• _What you need to do_: The material below holds a span beginning at the line with "<| as_max_liquid_principal := liquid" and ending at the line with "Lemma paired_step l". Quote that span exactly, both ends included, and only that span.

• _Exercise inputs_:
------------------------------------

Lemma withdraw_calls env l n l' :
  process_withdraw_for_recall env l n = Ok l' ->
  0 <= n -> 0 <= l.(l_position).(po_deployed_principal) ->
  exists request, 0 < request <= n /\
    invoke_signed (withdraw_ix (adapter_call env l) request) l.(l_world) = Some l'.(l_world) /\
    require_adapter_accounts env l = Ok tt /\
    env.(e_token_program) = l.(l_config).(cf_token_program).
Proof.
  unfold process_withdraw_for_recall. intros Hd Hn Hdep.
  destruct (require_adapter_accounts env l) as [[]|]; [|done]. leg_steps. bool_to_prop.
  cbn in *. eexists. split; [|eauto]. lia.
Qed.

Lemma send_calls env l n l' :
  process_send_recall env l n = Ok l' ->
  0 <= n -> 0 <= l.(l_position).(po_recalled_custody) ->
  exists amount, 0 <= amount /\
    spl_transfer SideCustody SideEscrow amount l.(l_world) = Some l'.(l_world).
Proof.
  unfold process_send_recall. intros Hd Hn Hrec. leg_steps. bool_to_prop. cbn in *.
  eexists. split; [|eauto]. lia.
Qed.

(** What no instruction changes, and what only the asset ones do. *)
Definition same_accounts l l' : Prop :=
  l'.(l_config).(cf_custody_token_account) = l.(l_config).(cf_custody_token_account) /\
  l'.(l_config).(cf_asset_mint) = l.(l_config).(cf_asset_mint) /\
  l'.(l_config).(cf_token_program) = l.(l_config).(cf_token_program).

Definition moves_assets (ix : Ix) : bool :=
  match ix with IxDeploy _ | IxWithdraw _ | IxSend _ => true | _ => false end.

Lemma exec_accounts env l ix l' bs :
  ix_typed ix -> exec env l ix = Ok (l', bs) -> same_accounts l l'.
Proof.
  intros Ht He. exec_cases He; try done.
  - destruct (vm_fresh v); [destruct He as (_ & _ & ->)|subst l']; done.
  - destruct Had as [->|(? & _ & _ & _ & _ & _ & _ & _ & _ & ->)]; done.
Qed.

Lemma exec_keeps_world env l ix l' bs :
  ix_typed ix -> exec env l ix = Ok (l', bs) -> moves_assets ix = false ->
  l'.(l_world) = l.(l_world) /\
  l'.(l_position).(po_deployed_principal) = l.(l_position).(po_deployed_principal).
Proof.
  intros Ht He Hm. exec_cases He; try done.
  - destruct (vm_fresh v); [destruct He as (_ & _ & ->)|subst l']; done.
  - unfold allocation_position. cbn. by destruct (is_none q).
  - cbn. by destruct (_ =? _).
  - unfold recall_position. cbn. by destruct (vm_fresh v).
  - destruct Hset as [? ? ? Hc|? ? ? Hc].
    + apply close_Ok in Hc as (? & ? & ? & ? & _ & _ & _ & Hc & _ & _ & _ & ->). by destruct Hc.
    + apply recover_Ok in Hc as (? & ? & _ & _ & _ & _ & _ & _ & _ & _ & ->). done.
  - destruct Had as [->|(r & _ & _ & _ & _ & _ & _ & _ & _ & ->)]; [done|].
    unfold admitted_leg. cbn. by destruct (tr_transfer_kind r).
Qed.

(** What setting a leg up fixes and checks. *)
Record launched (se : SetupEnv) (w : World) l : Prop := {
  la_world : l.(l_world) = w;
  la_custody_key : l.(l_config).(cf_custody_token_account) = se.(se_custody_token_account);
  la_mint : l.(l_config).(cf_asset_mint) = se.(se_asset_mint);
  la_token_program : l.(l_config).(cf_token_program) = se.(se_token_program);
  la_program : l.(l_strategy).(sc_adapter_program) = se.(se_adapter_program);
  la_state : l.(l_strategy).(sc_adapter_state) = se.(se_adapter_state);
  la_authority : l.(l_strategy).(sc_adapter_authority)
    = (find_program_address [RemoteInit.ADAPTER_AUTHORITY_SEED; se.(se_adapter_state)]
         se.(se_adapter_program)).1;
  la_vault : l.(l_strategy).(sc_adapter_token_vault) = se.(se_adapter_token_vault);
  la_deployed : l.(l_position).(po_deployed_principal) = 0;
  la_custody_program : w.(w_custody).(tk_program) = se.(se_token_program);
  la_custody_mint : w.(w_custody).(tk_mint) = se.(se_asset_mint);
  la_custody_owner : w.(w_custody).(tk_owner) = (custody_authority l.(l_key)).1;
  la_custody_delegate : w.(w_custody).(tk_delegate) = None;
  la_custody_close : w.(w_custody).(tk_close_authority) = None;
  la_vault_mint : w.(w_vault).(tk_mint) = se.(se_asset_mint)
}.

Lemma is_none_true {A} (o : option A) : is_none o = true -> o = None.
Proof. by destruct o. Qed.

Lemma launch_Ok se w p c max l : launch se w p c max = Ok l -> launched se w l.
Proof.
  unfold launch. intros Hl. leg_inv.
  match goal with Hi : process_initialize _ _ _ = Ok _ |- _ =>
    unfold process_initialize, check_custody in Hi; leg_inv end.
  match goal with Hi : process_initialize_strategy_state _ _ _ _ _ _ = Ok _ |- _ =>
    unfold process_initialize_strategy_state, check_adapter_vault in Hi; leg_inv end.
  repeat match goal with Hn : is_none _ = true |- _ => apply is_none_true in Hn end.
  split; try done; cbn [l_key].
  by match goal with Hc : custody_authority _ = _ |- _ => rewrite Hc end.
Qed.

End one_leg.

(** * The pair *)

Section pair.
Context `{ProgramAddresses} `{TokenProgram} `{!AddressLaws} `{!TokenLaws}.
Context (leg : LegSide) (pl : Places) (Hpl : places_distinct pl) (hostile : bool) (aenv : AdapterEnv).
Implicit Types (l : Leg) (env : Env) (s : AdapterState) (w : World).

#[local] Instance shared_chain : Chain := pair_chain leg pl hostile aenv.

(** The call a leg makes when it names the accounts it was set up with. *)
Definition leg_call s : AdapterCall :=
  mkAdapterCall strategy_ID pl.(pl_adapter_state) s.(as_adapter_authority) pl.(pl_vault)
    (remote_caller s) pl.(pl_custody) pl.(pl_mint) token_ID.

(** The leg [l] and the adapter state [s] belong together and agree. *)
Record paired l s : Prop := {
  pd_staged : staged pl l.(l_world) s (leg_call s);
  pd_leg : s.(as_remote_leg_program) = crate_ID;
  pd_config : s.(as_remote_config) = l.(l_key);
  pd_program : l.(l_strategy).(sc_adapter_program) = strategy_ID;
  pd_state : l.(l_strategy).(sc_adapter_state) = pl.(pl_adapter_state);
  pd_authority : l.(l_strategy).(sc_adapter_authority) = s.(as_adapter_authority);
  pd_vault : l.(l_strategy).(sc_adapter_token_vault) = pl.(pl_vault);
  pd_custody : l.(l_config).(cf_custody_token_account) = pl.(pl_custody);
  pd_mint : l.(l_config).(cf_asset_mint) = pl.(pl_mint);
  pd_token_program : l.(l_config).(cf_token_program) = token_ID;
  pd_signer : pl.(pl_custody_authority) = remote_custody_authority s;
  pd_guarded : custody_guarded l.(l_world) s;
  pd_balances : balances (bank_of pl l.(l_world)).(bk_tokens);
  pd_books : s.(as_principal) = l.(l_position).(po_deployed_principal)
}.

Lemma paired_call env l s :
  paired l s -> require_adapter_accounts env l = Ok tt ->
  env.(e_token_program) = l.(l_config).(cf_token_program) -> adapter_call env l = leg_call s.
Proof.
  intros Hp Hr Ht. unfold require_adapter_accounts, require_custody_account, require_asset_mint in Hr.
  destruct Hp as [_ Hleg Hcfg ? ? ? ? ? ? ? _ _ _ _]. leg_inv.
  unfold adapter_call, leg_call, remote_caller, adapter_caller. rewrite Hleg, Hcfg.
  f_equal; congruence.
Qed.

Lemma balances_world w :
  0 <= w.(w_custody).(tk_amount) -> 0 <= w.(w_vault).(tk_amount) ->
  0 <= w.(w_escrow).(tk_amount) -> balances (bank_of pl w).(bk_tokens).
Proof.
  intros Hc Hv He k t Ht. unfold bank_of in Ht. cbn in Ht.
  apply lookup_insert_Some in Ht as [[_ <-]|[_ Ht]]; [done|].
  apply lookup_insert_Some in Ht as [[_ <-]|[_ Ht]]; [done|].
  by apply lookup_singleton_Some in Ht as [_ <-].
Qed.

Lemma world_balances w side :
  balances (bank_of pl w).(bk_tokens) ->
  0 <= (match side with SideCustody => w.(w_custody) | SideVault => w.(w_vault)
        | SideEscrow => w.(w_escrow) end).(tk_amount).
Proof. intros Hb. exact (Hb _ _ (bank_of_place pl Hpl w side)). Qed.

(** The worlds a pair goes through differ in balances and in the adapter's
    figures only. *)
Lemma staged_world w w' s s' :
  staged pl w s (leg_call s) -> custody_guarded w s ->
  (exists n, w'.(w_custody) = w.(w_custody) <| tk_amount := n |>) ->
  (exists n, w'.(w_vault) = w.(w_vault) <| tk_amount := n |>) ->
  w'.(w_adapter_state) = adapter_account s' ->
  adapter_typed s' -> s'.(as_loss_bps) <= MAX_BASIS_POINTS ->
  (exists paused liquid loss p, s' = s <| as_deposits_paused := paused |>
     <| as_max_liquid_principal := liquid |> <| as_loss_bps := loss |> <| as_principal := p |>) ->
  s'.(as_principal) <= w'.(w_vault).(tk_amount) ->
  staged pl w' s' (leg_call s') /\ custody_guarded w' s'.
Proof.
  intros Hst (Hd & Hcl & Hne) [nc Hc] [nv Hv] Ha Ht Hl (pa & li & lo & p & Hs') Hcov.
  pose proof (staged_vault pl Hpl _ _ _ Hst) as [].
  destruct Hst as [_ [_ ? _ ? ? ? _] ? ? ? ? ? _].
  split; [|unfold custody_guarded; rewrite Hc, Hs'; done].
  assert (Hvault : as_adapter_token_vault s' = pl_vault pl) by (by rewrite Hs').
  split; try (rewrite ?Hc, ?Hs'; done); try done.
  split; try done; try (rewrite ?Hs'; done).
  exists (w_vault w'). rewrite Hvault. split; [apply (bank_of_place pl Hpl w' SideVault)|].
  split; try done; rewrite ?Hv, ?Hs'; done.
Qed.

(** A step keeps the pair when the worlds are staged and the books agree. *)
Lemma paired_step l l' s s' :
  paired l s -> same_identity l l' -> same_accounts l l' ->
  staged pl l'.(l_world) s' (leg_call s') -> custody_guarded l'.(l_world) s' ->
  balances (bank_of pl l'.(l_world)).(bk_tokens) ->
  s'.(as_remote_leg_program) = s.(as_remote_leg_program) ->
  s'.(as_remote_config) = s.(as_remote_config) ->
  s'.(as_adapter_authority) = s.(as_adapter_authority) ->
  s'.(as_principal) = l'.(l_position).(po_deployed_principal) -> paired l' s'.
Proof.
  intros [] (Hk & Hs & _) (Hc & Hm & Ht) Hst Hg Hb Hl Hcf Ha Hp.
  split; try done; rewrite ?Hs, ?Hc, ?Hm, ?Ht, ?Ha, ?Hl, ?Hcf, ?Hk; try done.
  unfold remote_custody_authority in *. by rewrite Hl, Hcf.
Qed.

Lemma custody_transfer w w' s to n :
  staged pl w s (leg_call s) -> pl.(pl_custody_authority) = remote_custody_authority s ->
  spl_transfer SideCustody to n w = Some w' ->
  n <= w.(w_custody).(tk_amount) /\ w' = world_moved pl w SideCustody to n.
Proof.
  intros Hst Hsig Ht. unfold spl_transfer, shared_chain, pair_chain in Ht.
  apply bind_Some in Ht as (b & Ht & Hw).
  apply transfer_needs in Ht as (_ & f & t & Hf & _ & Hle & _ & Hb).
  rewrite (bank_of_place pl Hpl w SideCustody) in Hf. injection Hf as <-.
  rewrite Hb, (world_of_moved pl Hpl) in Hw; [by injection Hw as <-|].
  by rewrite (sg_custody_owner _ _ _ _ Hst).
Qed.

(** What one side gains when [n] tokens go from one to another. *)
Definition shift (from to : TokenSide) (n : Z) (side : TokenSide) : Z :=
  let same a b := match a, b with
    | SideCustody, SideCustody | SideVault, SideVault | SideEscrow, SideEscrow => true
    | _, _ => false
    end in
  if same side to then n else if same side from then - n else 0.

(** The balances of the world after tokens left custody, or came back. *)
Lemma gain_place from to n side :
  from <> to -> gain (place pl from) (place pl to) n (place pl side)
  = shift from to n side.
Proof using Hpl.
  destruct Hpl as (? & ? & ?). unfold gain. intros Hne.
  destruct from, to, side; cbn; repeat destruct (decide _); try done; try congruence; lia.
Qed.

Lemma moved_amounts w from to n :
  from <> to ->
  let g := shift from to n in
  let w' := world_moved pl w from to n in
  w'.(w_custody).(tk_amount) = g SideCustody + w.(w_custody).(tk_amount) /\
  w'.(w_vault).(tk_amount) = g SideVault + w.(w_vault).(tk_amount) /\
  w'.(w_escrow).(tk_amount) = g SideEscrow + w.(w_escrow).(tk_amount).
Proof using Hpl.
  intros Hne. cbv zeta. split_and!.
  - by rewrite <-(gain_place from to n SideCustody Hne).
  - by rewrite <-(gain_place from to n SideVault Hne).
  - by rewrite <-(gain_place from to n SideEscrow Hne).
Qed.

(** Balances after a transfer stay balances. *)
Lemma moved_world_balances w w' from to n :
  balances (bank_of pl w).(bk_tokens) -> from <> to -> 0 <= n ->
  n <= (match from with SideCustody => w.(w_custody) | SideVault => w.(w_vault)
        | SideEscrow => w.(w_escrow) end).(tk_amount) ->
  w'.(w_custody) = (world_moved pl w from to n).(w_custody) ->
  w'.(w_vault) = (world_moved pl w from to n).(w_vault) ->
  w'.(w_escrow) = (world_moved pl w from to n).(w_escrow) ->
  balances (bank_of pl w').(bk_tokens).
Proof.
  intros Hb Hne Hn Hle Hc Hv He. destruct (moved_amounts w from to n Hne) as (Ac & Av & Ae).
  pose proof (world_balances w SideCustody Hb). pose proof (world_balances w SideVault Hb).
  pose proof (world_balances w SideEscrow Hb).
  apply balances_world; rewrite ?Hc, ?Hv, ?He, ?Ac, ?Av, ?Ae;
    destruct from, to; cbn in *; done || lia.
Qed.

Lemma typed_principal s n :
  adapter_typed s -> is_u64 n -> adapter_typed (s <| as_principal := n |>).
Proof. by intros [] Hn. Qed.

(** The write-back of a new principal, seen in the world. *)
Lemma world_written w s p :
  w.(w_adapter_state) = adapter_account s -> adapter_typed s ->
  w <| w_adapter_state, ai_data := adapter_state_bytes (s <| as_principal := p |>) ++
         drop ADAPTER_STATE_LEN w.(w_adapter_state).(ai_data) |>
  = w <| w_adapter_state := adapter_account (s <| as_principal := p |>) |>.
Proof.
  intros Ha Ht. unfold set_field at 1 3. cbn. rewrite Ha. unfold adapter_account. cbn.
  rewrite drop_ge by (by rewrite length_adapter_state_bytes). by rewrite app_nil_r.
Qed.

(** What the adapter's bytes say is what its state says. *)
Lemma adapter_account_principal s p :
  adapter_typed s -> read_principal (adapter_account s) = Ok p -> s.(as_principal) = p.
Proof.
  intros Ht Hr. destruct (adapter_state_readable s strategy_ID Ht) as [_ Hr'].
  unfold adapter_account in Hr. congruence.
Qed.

------------------------------------

• _Written answer_:
     <| as_max_liquid_principal := liquid |> <| as_loss_bps := loss |> <| as_principal := p |>) ->
  s'.(as_principal) <= w'.(w_vault).(tk_amount) ->
  staged pl w' s' (leg_call s') /\ custody_guarded w' s'.
Proof.
  intros Hst (Hd & Hcl & Hne) [nc Hc] [nv Hv] Ha Ht Hl (pa & li & lo & p & Hs') Hcov.
  pose proof (staged_vault pl Hpl _ _ _ Hst) as [].
  destruct Hst as [_ [_ ? _ ? ? ? _] ? ? ? ? ? _].
  split; [|unfold custody_guarded; rewrite Hc, Hs'; done].
  assert (Hvault : as_adapter_token_vault s' = pl_vault pl) by (by rewrite Hs').
  split; try (rewrite ?Hc, ?Hs'; done); try done.
  split; try done; try (rewrite ?Hs'; done).
  exists (w_vault w'). rewrite Hvault. split; [apply (bank_of_place pl Hpl w' SideVault)|].
  split; try done; rewrite ?Hv, ?Hs'; done.
Qed.

(** A step keeps the pair when the worlds are staged and the books agree. *)
Lemma paired_step l l' s s' :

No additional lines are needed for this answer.